Lower taxes, or lower tax-like charges, directly benefit small businesses. They ease cashflow pressure, reduce fixed costs, and improve the odds of survival in an economy where margins are already razor-thin.

But the way this change has come about matters.

Rachel Reeves’ decision to soften policy just weeks after her first Budget does not signal calm, agile governance. Instead, it reinforces a growing concern for business owners: UK economic policy is being stress-tested live, with SMEs absorbing the uncertainty.

What changed, and why it helps businesses

Six weeks after announcing her Budget, the chancellor moved to provide targeted relief for pubs following intense backlash from landlords and operators.
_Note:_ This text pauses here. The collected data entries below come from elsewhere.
(** The orphan that waited for block [S k], if there is one. *)
Lemma waiting_child k W n b o cs : following k W n -> full !! S k = Some b ->
  take_orphan_children (block_hash b) (orphans n) = (o, cs) ->
  orphans_wf o /\
  (forall h x, orphan_blocks o !! h = Some x <->
     exists j b', j ∈ W ∖ {[S (S k)]} /\ full !! j = Some b' /\ h = block_hash b' /\ x = orphan_of b') /\
  cs = match full !! S (S k) with Some b' => if decide (S (S k) ∈ W) then [orphan_of b'] else [] | None => [] end.
Proof.
  intros F Hb Et. destruct (take_orphan_children_spec _ _ _ _ Et) as (Hwf & _ & Ho & Hcs).
  destruct (Hwf (fo_wf _ _ _ F)) as [Hwf' Hnd]. split; [done|].
  assert (Hc : forall j b', full !! j = Some b' -> j ∈ W -> child_of (block_hash b) (orphan_of b') <-> j = S (S k)).
  { intros [|j] b' Hj HW; [apply (fo_early _ _ _ F) in HW; lia|]. unfold child_of. cbn. rewrite (link_inj (S k) j b b' Hb Hj). lia. }
  split.
  - intros h x. rewrite Ho, (fo_pool _ _ _ F). split.
    + intros [(j & b' & Hj & Hb' & -> & ->) Hn]. exists j, b'. rewrite (Hc j b' Hb' Hj) in Hn. split; [|done]. apply elem_of_difference.
      by rewrite elem_of_singleton.
    + intros (j & b' & [Hj Hn]%elem_of_difference & Hb' & -> & ->). rewrite elem_of_singleton in Hn. split; [by exists j, b'|]. by rewrite (Hc j b' Hb' Hj).
  - assert (Hcs' : forall x, x ∈ cs <-> exists b', S (S k) ∈ W /\ full !! S (S k) = Some b' /\ x = orphan_of b').
    { intros x. rewrite Hcs. split.
      - intros (h & (j & b' & Hj & Hb' & -> & ->)%(fo_pool _ _ _ F) & Hx). apply (Hc j b' Hb' Hj) in Hx as ->. by exists b'.
      - intros (b' & HW & Hb' & ->). exists (block_hash b'). rewrite (fo_pool _ _ _ F), (Hc _ b' Hb' HW). split; [|done]. by exists (S (S k)), b'. }
    destruct (full !! S (S k)) as [b'|] eqn:E2; [destruct (decide (S (S k) ∈ W)) as [HW|HW]|].
    + assert (orphan_of b' ∈ cs) as Hin by (apply Hcs'; by exists b').
      destruct cs as [|x [|y cs]]; [by apply elem_of_nil in Hin|by apply list_elem_of_singleton in Hin as ->|]. exfalso.
      destruct (proj1 (Hcs' x) ltac:(left)) as (bx & _ & [= <-] & ->). destruct (proj1 (Hcs' y) ltac:(right; left)) as (by' & _ & [= <-] & ->).
      apply NoDup_cons in Hnd as [Hni _]. apply Hni. left.
    + destruct cs as [|x cs]; [done|]. destruct (proj1 (Hcs' x) ltac:(left)) as (? & ? & _). done.
    + destruct cs as [|x cs]; [done|]. destruct (proj1 (Hcs' x) ltac:(left)) as (? & _ & ? & _). done.
Qed.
Business rates function like a tax on existence rather than profit. When they rise suddenly, small businesses cannot offset them through efficiency or growth, these rates simply drain working capital.
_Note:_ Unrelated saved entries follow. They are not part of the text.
(* ===== verification/StakeProof.v ===== *)
(** * Stake proofs

    Models [vtorrent-node/src/chain/stake_proof.rs] and [spv_transaction_mirror] of
    [staking.rs]: the proofs a full node rebuilds from its journals for the light clients of
    [Spv], and the check that ties a relayed proof to a block of the active chain. *)

From stdpp Require Import base list gmap sorting strings.
From Stdlib Require Import ZArith Lia.
From S2P Require Import Prelude Script Crypto Engine Standard Merkle Codec Block Address Consensus.
From S2P Require Import Deployments Governance Ledger Supply History Chain Mirror Replay Progress Genesis Acceptance Store Restart Branches Spv SpvFacts.
Import Spv.

(** ** The mirror types *)

Definition mirror_type (t : TxType) : SpvTxType :=
  match t with
  | Block.Standard => SpvStandard
  | Coinbase => SpvCoinbase
  | Coinstake => SpvCoinstake
  | LegacyClaim => SpvLegacyClaim
  | AtomicSwap => SpvAtomicSwap
  | TorrentIncentive => SpvTorrentIncentive
  end.

(** [spv_transaction_mirror]. *)
Definition spv_transaction_mirror (tx : Transaction) : SpvTransaction :=
  mkSpvTx (tx_version tx) (mirror_type (tx_type tx))
    (map (fun i => mkSpvInput (prev_txid i) (prev_vout i) (script_sig i) (sequence i)) (inputs tx))
    (map (fun o => mkSpvOutput (value o) (script_pubkey o)) (outputs tx))
    (lock_time tx) (claim_address tx) (claim_signature tx).

Definition spv_utxo (u : Utxo) : SpvUtxo :=
  mkSpvUtxo (utxo_txid u) (utxo_vout u) (utxo_value u) (utxo_script u) (utxo_height u) (utxo_timestamp u).

Definition spv_header (h : BlockHeader) (height : Z) : SpvHeader :=
  mkSpvHeader (version h) (prev_block_hash h) (merkle_root h) (utxo_root h) (timestamp h) (bits h) (nonce h) (stake_modifier h) height.

Record StakeProofSnapshot : Type := mkSnapshot {
  sn_block : Block;
  sn_parent : BlockHeader;
  sn_utxos : gmap OutPoint Utxo;
  sn_undo : list (list UtxoChange);
}.

Section stake_proof.
Context {C : Crypto} {B : Bincode} {SB : SpvBincode}.

(** [stake_proof_height]. *)
Definition stake_proof_height (c : Chain) (hash : bytes) : option Z :=
  block_height c hash ≫= fun height =>
  if (height =? 0) || negb (bool_decide (block_hash_at_height c height = Some hash)) then None else
  get_header c hash ≫= fun header =>
  if negb (is_pos header) then None else
  if existsb (fun j => bytes_eqb (j_block_hash j) hash) (journals (main c)) then Some height else None.

(** [has_stake_proof_history]. *)
Definition has_stake_proof_history (c : Chain) (hash : bytes) : bool := bool_decide (is_Some (stake_proof_height c hash)).

(** The loop over the journals from the newest one. *)
Fixpoint collect_undo (height expected_height : Z) (js : list BlockJournal) (undo : list (list UtxoChange))
    : option (list (list UtxoChange)) :=
  match js with
  | [] => None
  | journal :: js =>
      if negb (j_height journal =? expected_height) then None else
      let undo := undo ++ [changes journal] in
      if j_height journal =? height then Some undo else
      checked_sub expected_height 1 ≫= fun expected_height => collect_undo height expected_height js undo
  end.

(** [stake_proof_snapshot]. *)
Definition stake_proof_snapshot (c : Chain) (hash : bytes) : option StakeProofSnapshot :=
  stake_proof_height c hash ≫= fun height =>
  get_block_owned c hash ≫= fun block =>
  if negb (is_pos (header block)) then None else
  head (transactions block) ≫= fun coinstake =>
  if negb (is_coinstake coinstake) then None else
  if negb (length (inputs coinstake) =? 1)%nat then None else
  get_header c (prev_block_hash (header block)) ≫= fun parent =>
  collect_undo height (best_height c) (rev (journals (main c))) [] ≫= fun undo =>
  Some (mkSnapshot block parent (utxo_set (state (main c))) undo).

(** [proof_matches_block]. *)
Definition proof_matches_block (block : Block) (parent : BlockHeader) (proof : StakeProof) : bool :=
  match transactions block with
  | tx :: _ =>
      if negb (is_coinstake tx) then false else
      match inputs tx with
      | input :: _ =>
          let id := txid tx in
          is_pos (header block) && (length (inputs tx) =? 1)%nat &&
          bytes_eqb (spv_txid (coinstake proof)) id &&
          bytes_eqb (proof_txid (tx_merkle_proof proof)) id &&
          (proof_index (tx_merkle_proof proof) =? 0)%nat &&
          bytes_eqb (proof_root (tx_merkle_proof proof)) (merkle_root (header block)) &&
          is_ok (verify (tx_merkle_proof proof) (merkle_root (header block))) &&
          bytes_eqb (su_txid (sp_utxo proof)) (prev_txid input) &&
          (su_vout (sp_utxo proof) =? prev_vout input) &&
          (prev_stake_modifier proof =? stake_modifier parent) &&
          is_ok (verify_inclusion (utxo_proof proof) (utxo_root parent) (spv_hash_utxo (sp_utxo proof)))
      | [] => false
      end
  | [] => false
  end.

(** [stake_proof_matches]. *)
Definition stake_proof_matches (c : Chain) (hash : bytes) (proof : StakeProof) : bool :=
  match block_height c hash with
  | Some height =>
      if negb (bool_decide (block_hash_at_height c height = Some hash)) then false else
      match get_block_owned c hash with
      | Some block =>
          match get_header c (prev_block_hash (header block)) with
          | Some parent => proof_matches_block block parent proof
          | None => false
          end
      | None => false
      end
  | None => false
  end.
Revisiting those increases therefore delivers genuine relief:

  • lower fixed monthly outgoings
  • reduced pressure to raise prices
  • improved chances of keeping staff employed

For pub operators, this is unambiguously positive. Charging struggling businesses less when costs are rising everywhere else is economically sensible.
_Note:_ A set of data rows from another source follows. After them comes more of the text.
Lemma try_sum_Ok msg l n : try_sum msg l = Ok n -> n = zsum l.
Proof.
  unfold try_sum. enough (forall a, rfold (fun acc v => ok_or (checked_add u64_max acc v) (BuildError msg)) a l = Ok n ->
    n = a + zsum l) as H by (intros H'; apply H in H'; lia).
  induction l as [|x l IH]; intros a Ha; simpl in Ha; [injection Ha as <-; simpl; lia|].
  unfold checked_add in Ha. destruct (a + x <=? u64_max); simpl in Ha; [|done]. apply IH in Ha. simpl. lia.
Qed.

Lemma set_script_sig_unsigned i s tx tx' : set_script_sig i s tx = Ok tx' -> unsigned tx' = unsigned tx.
Proof.
  intros H. assert (is_Some (inputs tx !! i)) as [input Hi].
  { unfold set_script_sig in H. rewrite vec_get_nat in H. destruct (inputs tx !! i); [done|]. done. }
  destruct (set_script_sig_Ok i s tx input Hi) as (t & E & U & _). congruence.
Qed.

Lemma sign_coins_unsigned kps l tx tx' : rfold (sign_coin kps) tx l = Ok tx' -> unsigned tx' = unsigned tx.
Proof.
  intros H. apply (rfold_inv (fun t => unsigned t = unsigned tx) _ _ _ _) in H; [done| |done].
  intros t [i u] t' _ Ht E. rewrite <- Ht. unfold sign_coin in E.
  destruct (match find_key_for_script kps (utxo_script u) with Some _ => _ | None => _ end) as [kp| |]; simpl in E; try done.
  destruct (sign_input _ _); simpl in E; try done. destruct (build_script_sig _ _); simpl in E; try done.
  by eapply set_script_sig_unsigned.
Qed.

(** The parts of a transaction [build] returns. *)
Record built (b : TxBuilder) (utxos : list Utxo) (tx : Transaction) (selected : list Utxo) (fee change : Z) : Prop := {
  bt_selected : select_coins_with_output_size utxos (zsum (map snd (recipients b) ++ map snd (recipient_scripts b)))
    (b_fee_rate b) (b_min_absolute_fee b) (output_bytes b) = Ok (selected, fee);
  bt_change : change = sat_sub (coin_sum selected)
    (sat_add u64_max (zsum (map snd (recipients b) ++ map snd (recipient_scripts b))) fee);
  bt_inputs : spends tx = map outpoint selected;
  bt_outputs : exists o1 o2 o3, outputs tx = o1 ++ o2 ++ o3 /\
    Forall2 pays_recipient (recipients b) o1 /\ Forall2 pays_raw (recipient_scripts b) o2 /\
    map value o3 = if DUST_SATOSHIS <=? change then [change] else [];
  bt_type : tx_type tx = Standard;
  bt_some : 0 < zlen (recipients b) + zlen (recipient_scripts b);
}.

Lemma spends_unsigned tx tx' : unsigned tx = unsigned tx' -> spends tx = spends tx'.
Proof.
  intros E. apply (f_equal spends) in E. unfold spends, unsigned in *. cbn [inputs] in E. by rewrite !map_map in E.
Qed.

Lemma signed_parts kps seq selected outs lock tx :
  rfold (sign_coin kps) (mkTx 1 Standard (map (unsigned_input seq) selected) outs lock None None)
    (imap pair selected) = Ok tx ->
  tx_type tx = Standard /\ outputs tx = outs /\ spends tx = map outpoint selected.
Proof.
  intros H%sign_coins_unsigned. pose proof (spends_unsigned _ _ H) as Hs.
  pose proof (f_equal outputs H) as Ho. pose proof (f_equal tx_type H) as Ht. cbn in Ho, Ht.
  split_and!; [done..|]. rewrite Hs. unfold spends. cbn [inputs]. by rewrite map_map.
Qed.

Lemma build_built b utxos tx : build b utxos = Ok tx -> exists selected fee change, built b utxos tx selected fee change.
Proof.
  unfold build. destruct (_ && _) eqn:G1; [done|]. destruct (zlen (wif_keys b) =? 0); [done|].
  intros H. destruct (rfold _ [] (wif_keys b)) as [kps| |]; simpl in H; try done.
  destruct (match b_change_address b with Some _ => _ | None => _ end) as [addr| |]; simpl in H; try done.
  destruct (try_sum "Total send amount overflow" _) as [total| |] eqn:Et; simpl in H; try done. apply try_sum_Ok in Et as ->.
  destruct (select_coins_with_output_size _ _ _ _ _) as [[sel fee]| |] eqn:Es; simpl in H; try done.
  destruct (try_sum "Total input amount overflow" _) as [total| |] eqn:Et; simpl in H; try done. apply try_sum_Ok in Et as ->.
  fold (coin_sum sel) in H.
  destruct (rfold pay_address [] _) as [outs| |] eqn:Ea; simpl in H; try done. apply pay_addresses in Ea as (o1 & -> & Ho1).
  destruct (rfold pay_script _ _) as [outs| |] eqn:Er; simpl in H; try done. apply pay_scripts in Er as (o2 & -> & Ho2).
  eexists sel, fee, _. set (change := sat_sub _ _) in *.
  assert (exists o3, tx_type tx = Standard /\ outputs tx = o1 ++ o2 ++ o3 /\ spends tx = map outpoint sel /\
            map value o3 = if DUST_SATOSHIS <=? change then [change] else []) as (o3 & E1 & E2 & E3 & E4).
  { destruct (DUST_SATOSHIS <=? change).
    - destruct (p2pkh_script_pubkey addr) as [s| |]; simpl in H; try done.
      apply signed_parts in H as (H1 & H2 & H3). exists [mkTxOutput change s]. split_and!; try done.
      rewrite H2. unfold vec_push. by rewrite <- app_assoc.
    - apply signed_parts in H as (H1 & H2 & H3). exists []. split_and!; try done. by rewrite H2, app_nil_r. }
  split; [done..|by exists o1, o2, o3|done|].
  pose proof (zlen_nonneg (recipients b)). pose proof (zlen_nonneg (recipient_scripts b)).
  apply andb_false_iff in G1 as [?%Z.eqb_neq|?%Z.eqb_neq]; lia.
Qed.

Lemma pays_recipient_values rs outs : Forall2 pays_recipient rs outs -> map value outs = map snd rs /\
  Forall (fun o => DUST_SATOSHIS <= value o) outs.
Proof.
  induction 1 as [|r o rs outs (H1 & H2 & H3) _ [IH1 IH2]]; [done|]. simpl. rewrite H2, IH1. split; [done|].
  constructor; [by rewrite H2|done].
Qed.

Lemma pays_raw_values rs outs : Forall2 pays_raw rs outs -> map value outs = map snd rs /\
  Forall (fun o => DUST_SATOSHIS <= value o) outs.
Proof.
  induction 1 as [|r o rs outs [-> H] _ [IH1 IH2]]; [done|]. simpl. rewrite IH1. split; [done|]. by constructor.
Qed.

(** The amounts a builder sends. *)
Definition amounts (b : TxBuilder) : list Z := map snd (recipients b) ++ map snd (recipient_scripts b).

Lemma zsum_at_least l d : 0 <= d -> Forall (fun v => d <= v) l -> 0 < zlen l -> d <= zsum l.
Proof.
  intros Hd Hl Hz. destruct Hl as [|x l Hx Hl]; [done|]. simpl.
  assert (0 <= zsum l) by (apply zsum_nonneg; eapply Forall_impl; [exact Hl|simpl; lia]). lia.
Qed.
Industry reaction: relief welcomed, but the fault lines are clear

The pub industry has welcomed the government’s shift.

Emma McClarkin, chief executive of the British Beer and Pub Association, described the decision as a clear step forward:

News that the government is going to look again at business rates increases is potentially a huge win for pubs across the country and shows government have not only listened to our concerns but acted.

Emma McClarkin, Chief Executive of the BBPA

That acknowledgement matters. It shows that pressure can work, and that government recognises when it risks pushing viable businesses beyond breaking point.

However, the response has also exposed a deeper problem.

Kate Nicholls, chair of UKHospitality, warned that the issue extends far beyond pubs:

The entire sector is affected by these business rates hikes — from pubs and hotels to restaurants and cafés. We need a hospitality-wide solution.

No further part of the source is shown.